- Born: 26 December 1937 Dongyang County, Zhejiang, China
- Died: 26 June 2006 (aged 68) Nanjing, Jiangsu, China
- Education: Nanjing University
- Scientific career
- Fields: Paleontology
- Workplaces: Nanjing Institute of Geology and Paleontology, Chinese Academy of Sciences

= Jin Yugan =

Chinese paleontologist (1937- 2006)

Jin Yugan (金玉玕 (Jīn Yùgàn); 26 December 1937 – 26 June 2006) was a Chinese paleontologist and an academician of the Chinese Academy of Sciences.
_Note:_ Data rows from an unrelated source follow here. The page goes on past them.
(** A world that counts the remote calls made so far. *)
Definition world : Type := nat.

Definition cv_doc : Document :=
  mkDocument "X" {[ "section" := "Experience" ]}.

Definition one_doc_store : VectorStore world :=
  mkVectorStore world (fun _ _ =>
    mkRetriever world (fun _ w => (S w, Return [ cv_doc ]))).

Definition connection_error : exc :=
  mkExc "APIConnectionError" true "Connection error.".

(** A completion service that is down during the first two remote calls
    and answers ["A"] afterwards. *)
Definition flaky_client : OpenAI world :=
  mkOpenAI world (fun _ w =>
    if Nat.ltb w 2 then (S w, Raise connection_error)
    else (S w, Return (mkCompletion [ mkChoice "A" ]))).

Definition steady_client : OpenAI world :=
  mkOpenAI world (fun _ w => (S w, Return (mkCompletion [ mkChoice "A" ]))).

Definition some_embeddings : OpenAIEmbeddings :=
  mkOpenAIEmbeddings "text-embedding-3-large" "sk-test".

Definition flaky_app : CVQueryApp world :=
  mkCVQueryApp world flaky_client some_embeddings one_doc_store.

Definition steady_app : CVQueryApp world :=
  mkCVQueryApp world steady_client some_embeddings one_doc_store.

(** The module globals of a process started as a script with an empty
    environment. *)
Definition shipped_globals : gmap string (pyobj world) :=
  module_globals
    (exec_module "__main__" (fun _ => Return 0%Z) "/tmp/tmpcred" ∅ empty_fs).1.

Definition dot (a b : vector) : Q :=
  fold_right Qplus 0%Q (zip_with Qmult a b).

Definition cv_entries : list entry :=
  [ (mkChunk "Data scientist at Acme" "Experience", [ 1; 0 ]%Q);
    (mkChunk "Python, SQL" "Skills", [ 0; 1 ]%Q);
    (mkChunk "Senior data scientist at Acme" "Experience", [ 1; 1 # 10 ]%Q) ].

(** An index whose embedding service maps every query to the same
    vector. *)
Definition cv_index : vector_index world :=
  mkVectorIndex world cv_entries (fun _ w => (S w, Return [ 1; 1 # 2 ]%Q)) dot.

Definition indexed_app : CVQueryApp world :=
  mkCVQueryApp world steady_client some_embeddings (spec_vector_store cv_index).

End Scenario.

(** ** Further vocabulary and scenarios *)

Module TextSpec.

(** Text made of 7-bit characters only, which every encoding of a text file
    in use writes byte for byte. *)
Fixpoint is_ascii (s : string) : bool :=
  match s with
  | EmptyString => true
  | String (Ascii _ _ _ _ _ _ _ b7) r => negb b7 && is_ascii r
  end.

End TextSpec.

Module TranscriptSpec.
Import Chat.

(** The questions a transcript shows, top to bottom: the text of its user
    bubbles. *)
Definition user_bubble_text (c : component) : list string :=
  match c with
  | Div (Some "message-container user-message-container")
        [ Div (Some "message-bubble user-bubble") [ Text s ] ] => [ s ]
  | _ => []
  end.

Definition questions_shown (transcript : list component) : list string :=
  flat_map user_bubble_text transcript.
(** * altair.utils.headless: the spec-to-image export pipeline

    A shallow embedding of [save_spec] (src/altair/utils/headless.py).
    The function is a fixed sequence of calls into selenium, tempfile,
    os and base64, wrapped in two nested [try ... finally] blocks.  It is
    embedded as a computation in a state-and-exception monad over

    - a [world]: the temporary directory, the number of live browser
      processes, the number of open file descriptors and the destinations
      that can be written to;
    - the function's [locals] that the [finally] clauses read ([driver]
      and [name]), which Python leaves unbound when the assignment that
      would bind them raised;
    - a [trace] of the external calls made, in program order.

    What the outside world answers to each call is given by an [env]:
    every call into selenium, tempfile, os and the file system may raise,
    the two releases [os.remove] and [driver.close()] included.  Taken
    from the libraries' contracts: a [webdriver.Chrome] constructor that
    raises leaves no process behind, a [driver.close()] that returns has
    ended the process, and an [os.remove] that returns has deleted the
    file; a release that raises has released nothing. *)

From Stdlib Require Import Ascii.
From stdpp Require Import gmap strings list fin_maps.

(** ** Python values *)

(** An exception instance: its class and its message. *)
Record exn := Exn { exn_class : string; exn_msg : string }.

#[global] Instance exn_eq_dec : EqDecision exn.
Proof. solve_decision. Defined.

(** The chart specification: a JSON-compatible nested mapping.  [save_spec]
    never looks inside; it only hands it to [json.dumps]. *)
#[local] Unset Elimination Schemes.
Inductive json :=
| JNull
| JBool (b : bool)
| JNum (n : Z)
| JStr (s : string)
| JList (l : list json)
| JDict (kvs : list (string * json)).
#[local] Set Elimination Schemes.

(** What [driver.execute_script] hands back for [EXTRACT_CODE]: the current
    value of [window.image_render], [None] while it is still undefined. *)
Inductive pyval :=
| PyNone
| PyStr (s : string).

Abbreviation bytes := (list Byte.byte).

(** The [fp] argument: a filename or an open file-like object. *)
Inductive dest :=
| Path (p : string)
| FileObj (h : nat).

#[global] Instance dest_eq_dec : EqDecision dest.
Proof. solve_decision. Defined.

(** ** Strings *)

(** [s.split(sep)] for a one-character separator: every occurrence of
    [sep] cuts, so the result is never empty and [''.split(sep) == ['']]. *)
Fixpoint str_split (sep : ascii) (s : string) : list string :=
  match s with
  | EmptyString => [EmptyString]
  | String c s' =>
      if Ascii.eqb c sep then EmptyString :: str_split sep s'
      else match str_split sep s' with
           | [] => [String c EmptyString]
           | seg :: rest => String c seg :: rest
           end
  end.

(** [c in s] for a character [c]. *)
Fixpoint str_contains (c : ascii) (s : string) : bool :=
  match s with
  | EmptyString => false
  | String c' s' => Ascii.eqb c' c || str_contains c s'
  end.

(** [sep.join(l)], the inverse of [str_split]. *)
Fixpoint str_join (sep : ascii) (l : list string) : string :=
  match l with
  | [] => EmptyString
  | [x] => x
  | x :: rest => x +:+ String sep (str_join sep rest)
  end.

(** [s.endswith(suffix)]. *)
Definition ends_in (s suffix : string) : Prop := ∃ q, s = q +:+ suffix.

(** [s.endswith(suffix)], run from the front: some tail of [s] is
    [suffix]. *)
Fixpoint str_endswith (s suffix : string) : bool :=
  String.eqb s suffix ||
  match s with
  | EmptyString => false
  | String _ s' => str_endswith s' suffix
  end.

(** [x in l] for a list of strings, as in [format not in ['png', 'svg']];
    [None] is in no such list. *)
Definition in_strs (x : option string) (l : list string) : bool :=
  match x with
  | None => false
  | Some s => bool_decide (s ∈ l)
  end.

(** ** The scripts sent to the browser *)

(** The three code strings.  [EmbedCode spec opt] stands for
    [EMBED_CODE.format(spec=json.dumps(spec), opt=json.dumps(opt))],
    [ConvertCode fmt] for [CONVERT_CODE[fmt]] and [ExtractCode] for
    [EXTRACT_CODE]. *)
Inductive script :=
| EmbedCode (spec : json) (opt : gmap string string)
| ConvertCode (fmt : string)
| ExtractCode.

(** ** Traces *)

(** One event per external call, logged when the call is made.  The two
    acquisitions record whether they delivered the resource. *)
Inductive event :=
| ENewOptions
| EAddArgument (arg : string)
| EChrome (started : bool)
| EMkstemp (suffix : string) (created : option string)
| EOpenWrite (name : string) (content : string)
| EGet (url : string)
| EExecuteScript (s : script)
| ERemove (name : string)
| EClose
| EWriteFileOrFilename (fp : dest) (content : bytes) (mode : string).
Definition doRegisterExport (s : lstore) (ns local exp : string)
  : lstore * result string :=
  let (el, exportsValues) := objGet (exportsLookup s) ns [] in
  let (vl, values) := objGet (valuesLookup s) ns [] in
  if negb (has_key values local) then
    (mkLStore vl el,
     Throw (VError ("Failed named export due to missing local " ++ local)))
  else
    (mkLStore vl (sset el ns (aset ekey_eqb exportsValues (KName exp) local)),
     Ok exp).

Definition doRegisterDefaultExport (s : lstore) (ns local : string)
  : lstore * result string :=
  let (el, exportsValues) := objGet (exportsLookup s) ns [] in
  let (vl, values) := objGet (valuesLookup s) ns [] in
  if negb (has_key values local) then
    (mkLStore vl el,
     Throw (VError ("Failed default export due to missing local " ++ local)))
  else
    (mkLStore vl (sset el ns (aset ekey_eqb exportsValues KDefault local)),
     Ok defaultExport_toString).

(** The exports a namespace has, for the statements below. *)
Definition exports_of (s : lstore) (ns : string) : amap ekey string :=
  match sget (exportsLookup s) ns with Some m => m | None => [] end.
Definition values_of (s : lstore) (ns : string) : amap string lvalue :=
  match sget (valuesLookup s) ns with Some m => m | None => [] end.

End Lookup.

(** ** Fragments without calls, and stores that leave the helpers visible *)

(** The names the rewritten code and the wrapper rely on. *)
Definition protected_names : list string :=
  ["registerValue"; "registerValueExport"; "registerDefaultValueExport";
   "console"].

Definition is_protected (x : string) : bool :=
  existsb (String.eqb x) protected_names.

(** No call and no assignment in an expression. *)
Fixpoint pure (e : expr) : bool :=
  match e with
  | EConst _ => true
  | EVar _ => true
  | EOp _ args => forallb pure args
  | EMember o _ => pure o
  | ECall _ _ => false
  | EAssignMember _ _ _ => false
  end.

Definition static_decls (ds : list (string * expr)) : bool :=
  forallb (fun d => pure (snd d) && negb (is_protected (fst d))) ds.

(** Imports, exports, declarations and call-free expressions, none of the
    declared or imported names being a protected one. *)
Definition static_stmt (s : stmt) : bool :=
  match s with
  | SExpr e => pure e
  | SReturn e => pure e
  | SThrow e => pure e
  | SDecl _ ds => static_decls ds
  | SExportDecl _ ds => static_decls ds
  | SImport _ specs =>
      forallb (fun sp => negb (is_protected (spec_local sp))) specs
  | SExportNamed specs => negb (is_nil specs)
  | SExportDefaultId _ => true
  | SExportDefaultExpr _ => true
  | SExportAll _ => false
  end.

Definition static_only (code : program) : bool := forallb static_stmt code.

(** Every import of [code], read from [file], that resolves to a user module
    resolves into [files]. *)
Definition imports_closed (h : Host) (files : list string) (file : string)
    (code : program) : Prop :=
  forall source specs r,
    In (SImport source specs) code ->
    resolve h file source = Ok r ->
    isAbsolute r = true ->
    In r files.
(** * SmartScan: signal scoring, retrieval cache and fallback resolver

    A shallow embedding of the decision logic of the SmartScan market
    scanner:

    - [Scoring]  : [src/analysis/technical_indicators.py]
                   ([get_signal_strength], [generate_signals]);
    - [Calendar] : the date arithmetic of [datetime], [timedelta] and
                   [pandas.DateOffset] that the two modules below rely on;
    - [Cache]    : [src/data_collection/db_manager.py]
                   ([get_stock_data], [save_stock_data], [is_data_fresh]),
                   at the types of its schema;
    - [Database] : the same three functions on the table as SQLite holds
                   it after a save, with the text of the cells, the parses
                   and the [except] branches;
    - [Fetcher]  : [src/data_collection/nse_data_fetcher.py]
                   ([get_nifty50_symbols], [fetch_stock_data],
                   [fetch_nifty50_data]);
    - [Reading]  : vocabulary for further properties of the scoring;
    - [Pipeline] : [src/data_processing/data_processor.py]
                   ([process_stock_data]) and the minimum-history rule of
                   [calculate_technical_indicators];
    - [Collector]: [src/data_collection/stock_data.py]
                   ([get_stock_data], [get_multiple_stock_data]);
    - [Display]  : the grouping loop of [src/cli/command_line.py] and the
                   counters and categories of
                   [src/output/report_generator.py];
    - [Samples], [MoreSamples] : concrete rows, tables and providers for
                   the examples.

    The definitions come first; the facts about each module follow, in the
    sections [FloatOrder], [ScoringFacts], [CacheFacts], [DatabaseFacts],
    [FetcherFacts],
    [ScoringMore], [PipelineFacts], [DisplayFacts], [CacheMore],
    [CollectorFacts] and [FetcherMore].

    Python floats are IEEE-754 binary64 values and are modelled by Rocq's
    primitive floats, so every sum, product and comparison below is the one
    the interpreter performs, rounding and NaN included. *)

From Stdlib Require Import ZArith List String Ascii Bool Lia Floats.
From Stdlib Require Import Sorting.Sorted.
Import ListNotations.
(** Each of the four marks is tame after the four spacing rules. *)
Lemma spacing_rules_tame s :
  tame dot (spacing_rules s) = true /\ tame qmark (spacing_rules s) = true /\
  tame bang (spacing_rules s) = true.
Proof.
  unfold spacing_rules.
  set (u1 := space_after true dot s).
  set (u2 := space_after true qmark u1).
  set (u3 := space_after true bang u2).
  assert (D1 : tame dot u1 = true)
    by (apply (space_after_tame dot eq_refl true (length s)); lia).
  assert (Q2 : tame qmark u2 = true)
    by (apply (space_after_tame qmark eq_refl true (length u1)); lia).
  assert (B3 : tame bang u3 = true)
    by (apply (space_after_tame bang eq_refl true (length u2)); lia).
  repeat split.
  - apply (inserted_tame dot comma u3); [reflexivity..|apply inserted_spacing|].
    apply (inserted_tame dot bang u2); [reflexivity..|apply inserted_spacing|].
    apply (inserted_tame dot qmark u1); [reflexivity..|apply inserted_spacing|].
    exact D1.
  - apply (inserted_tame qmark comma u3); [reflexivity..|apply inserted_spacing|].
    apply (inserted_tame qmark bang u2); [reflexivity..|apply inserted_spacing|].
    exact Q2.
  - apply (inserted_tame bang comma u3); [reflexivity..|apply inserted_spacing|].
    exact B3.
Qed.

Lemma spacing_rules_Forall (P : Z -> Prop) s :
  P 32 -> Forall P s -> Forall P (spacing_rules s).
Proof.
  intros P32 H. unfold spacing_rules.
  repeat (eapply inserted_Forall; [exact P32 | apply inserted_spacing|]).
  exact H.
Qed.

Lemma unadorned_glyph_control text :
  Forall unadorned (replace_class is_glyph 32 (remove_class is_control text)).
Proof.
  apply (replace_class_Forall (fun c => is_control c = false)).
  - intros c Hc. split; destruct (is_glyph c) eqn:G; auto.
  - apply remove_class_no_control.
Qed.

Lemma collapsing_is_identity s :
  Forall unadorned s ->
  collapse_runs dot 4 [dot; dot; dot]
    (collapse_runs qmark 3 [qmark; qmark]
       (collapse_runs bang 3 [bang; bang]
          (collapse_runs newline 3 [newline; newline] (spacing_rules s))))
  = spacing_rules s.
Proof.
  intros U. destruct (spacing_rules_tame s) as (D & Q & B).
  rewrite (collapse_runs_absent newline 3)
    by (first [discriminate
              | apply no_control_not; [reflexivity|];
                apply (spacing_rules_Forall (fun c => is_control c = false));
                [reflexivity|]; revert U; apply List.Forall_impl;
                intros c Pc; apply Pc]).
  rewrite (collapse_runs_tame bang eq_refl 3) by (lia || exact B).
  rewrite (collapse_runs_tame qmark eq_refl 3) by (lia || exact Q).
  rewrite (collapse_runs_tame dot eq_refl 4) by (lia || exact D).
  reflexivity.
Qed.

Lemma cleanTextForTTS_uncollapsed text :
  cleanTextForTTS text = cleanText_without_collapsing text.
Proof.
  unfold cleanTextForTTS, cleanText_without_collapsing.
  pose proof (collapsing_is_identity _ (unadorned_glyph_control text)) as H.
  unfold spacing_rules in *. rewrite H. reflexivity.
Qed.

(** X2. For every text the four collapsing replacements of the normaliser
    (three or more line feeds, three or more [!], three or more [?], four
    or more [.]) change nothing: the normaliser returns what it would
    return without them.  No line feed reaches them, and the spacing rules
    that run first leave no run of three marks. *)
Theorem cleanTextForTTS_never_collapses text :
  cleanTextForTTS text = cleanText_without_collapsing text.
Proof. exact (cleanTextForTTS_uncollapsed text). Qed.

Lemma cleanTextForTTS_plain text : Forall plain (cleanTextForTTS text).
Proof.
  rewrite cleanTextForTTS_uncollapsed. unfold cleanText_without_collapsing.
  apply Forall_trim, quotes_Forall_plain.
  apply spacing_rules_Forall; [split; reflexivity|].
  apply unadorned_glyph_control.
Qed.
(** C7. A record whose bytes [16:20) hold a pair of 16-bit magnitudes
    little-endian decodes, through [Rumble], to that pair; and [Rumble]
    gives the same pair on every record with the same bytes [16:20): these
    four bytes are the range the accessor loads. *)
Theorem C7_Rumble_roundtrip (p : Platform) (strong weak : Z) (raw raw' : list byte)
    (Hs : is_uint16 strong) (Hw : is_uint16 weak)
    (Hraw : slice 16 4 raw = le_split 2 strong ++ le_split 2 weak) :
  Rumble (FFEffect_of_bytes raw) = mkFFRumbleEffect strong weak /\
  (slice 16 4 raw' = slice 16 4 raw ->
   Rumble (FFEffect_of_bytes raw') = Rumble (FFEffect_of_bytes raw)) /\
  Rumble_ranges p = [(16, 20)]%nat.
Proof.
  split; [|split].
  - rewrite Rumble_of_bytes, Hraw. now apply load_FFRumbleEffect_pair.
  - intros H. now rewrite !Rumble_of_bytes, H.
  - unfold Rumble_ranges. now rewrite load_range_u, sizeof_FFRumbleEffect.
Qed.

Lemma C7_Rumble_roundtrip_witness :
  is_uint16 0x1234 /\ is_uint16 0x00ff /\
  slice 16 4 rumbleRecord = le_split 2 0x1234 ++ le_split 2 0x00ff /\
  Rumble (FFEffect_of_bytes rumbleRecord) = mkFFRumbleEffect 0x1234 0x00ff.
Proof.
  assert (Hs : is_uint16 0x1234) by (split; cbv; congruence).
  assert (Hw : is_uint16 0x00ff) by (split; cbv; congruence).
  assert (Hraw : slice 16 4 rumbleRecord = le_split 2 0x1234 ++ le_split 2 0x00ff)
    by reflexivity.
  split; [exact Hs|]. split; [exact Hw|]. split; [exact Hraw|].
  exact (proj1 (C7_Rumble_roundtrip amd64 0x1234 0x00ff rumbleRecord rumbleRecord Hs Hw Hraw)).
Defined.

(** ** Running the device code *)

Section DeviceProperties.

Context {K : Type} (kern : Kernel K).

Lemma read_buffer_length (data : list byte) :
  (length data <= 24)%nat ->
  length (data ++ skipn (length data) (repeat Byte.x00 24)) = 24%nat.
Proof.
  intros H. rewrite length_app, length_skipn, repeat_length. lia.
Qed.

(** [readEvent] is one read of the device file; what it returns is decided
    by the error and the bytes the kernel delivered. A read that delivers
    nothing comes back from the file object as the end-of-file error. *)
Lemma readEvent_spec (w : World K) :
  exists (data : list byte) (rerr : option error) (k' : K),
    (length data <= 24)%nat /\
    readEvent kern w =
      (match rerr with
       | Some e => (None, Some (Errorf "reading input event from device file failed" e))
       | None =>
         match data with
         | [] => (None, Some (Errorf "reading input event from device file failed" ErrEOF))
         | _ => (Some (decodeFields (data ++ skipn (length data) (repeat Byte.x00 24))), None)
         end
       end,
       log (EvRead 24 data rerr) k' w).
Proof.
  unfold readEvent, bind, file_Read. rewrite repeat_length.
  destruct (k_read kern (kstate w) 24) as [[delivered rerr] k'].
  exists (firstn 24 delivered), rerr, k'.
  assert (Hlen : (length (firstn 24 delivered) <= 24)%nat) by apply firstn_le_length.
  split; [exact Hlen|].
  destruct rerr as [e|]; [now destruct (firstn 24 delivered)|].
  destruct (firstn 24 delivered) as [|b t] eqn:E; [reflexivity|].
  cbn [read_error].
  replace (Z.of_nat (length (b :: t)) =? 0) with false
    by (symmetry; apply Z.eqb_neq; cbn [length]; lia).
  rewrite inputEventFromBuffer_full
    by (rewrite read_buffer_length by exact Hlen; apply Nat.le_refl).
  reflexivity.
Qed.

(** When an event comes back, the read left exactly one entry in the
    trace and reported no error. *)
Lemma readEvent_some (w w1 : World K) (ie : inputEvent) (err : option error) :
  readEvent kern w = (Some ie, err, w1) ->
  err = None /\ exists data, trace w1 = trace w ++ [EvRead 24 data None].
Proof.
  destruct (readEvent_spec w) as (data & rerr & k' & _ & E). rewrite E.
  destruct rerr as [e|]; [discriminate|].
  destruct data as [|b t]; [discriminate|].
  intros H. injection H as _ <- <-. split; [reflexivity|].
  now exists (b :: t).
Qed.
He is distinguished by his research on the stratigraphy of the Carboniferous and Permian.

== Biography ==
Jin was born in Dongyang County, Zhejiang, on 26 December 1937. Jin graduated in 1959 from the Department of Geology and Paleontology at Nanjing University and was involved in the study of brachiopods. In 1987, he joined the Chinese Communist Party. In 1989, he founded China's first open laboratory for paleobiology and stratigraphy. Subsequently, he conducted research at Meishan, Sichuan, where the Permian and the transition to the Triassic are well preserved. His research, including the stratigraphy of oil-bearing sediment basins in China and efforts to collaborate scientifically have been awarded.

In 2001, Jin was elected a member of the Chinese Academy of Sciences. He also served as the vice president of the International Palaeontological Association and chairperson of the ICS Subcommittee on Permian Stratigraphy and the Lopingium.

On 26 June 2006, he died from an illness in Nanjing, Jiangsu, at the age of 68.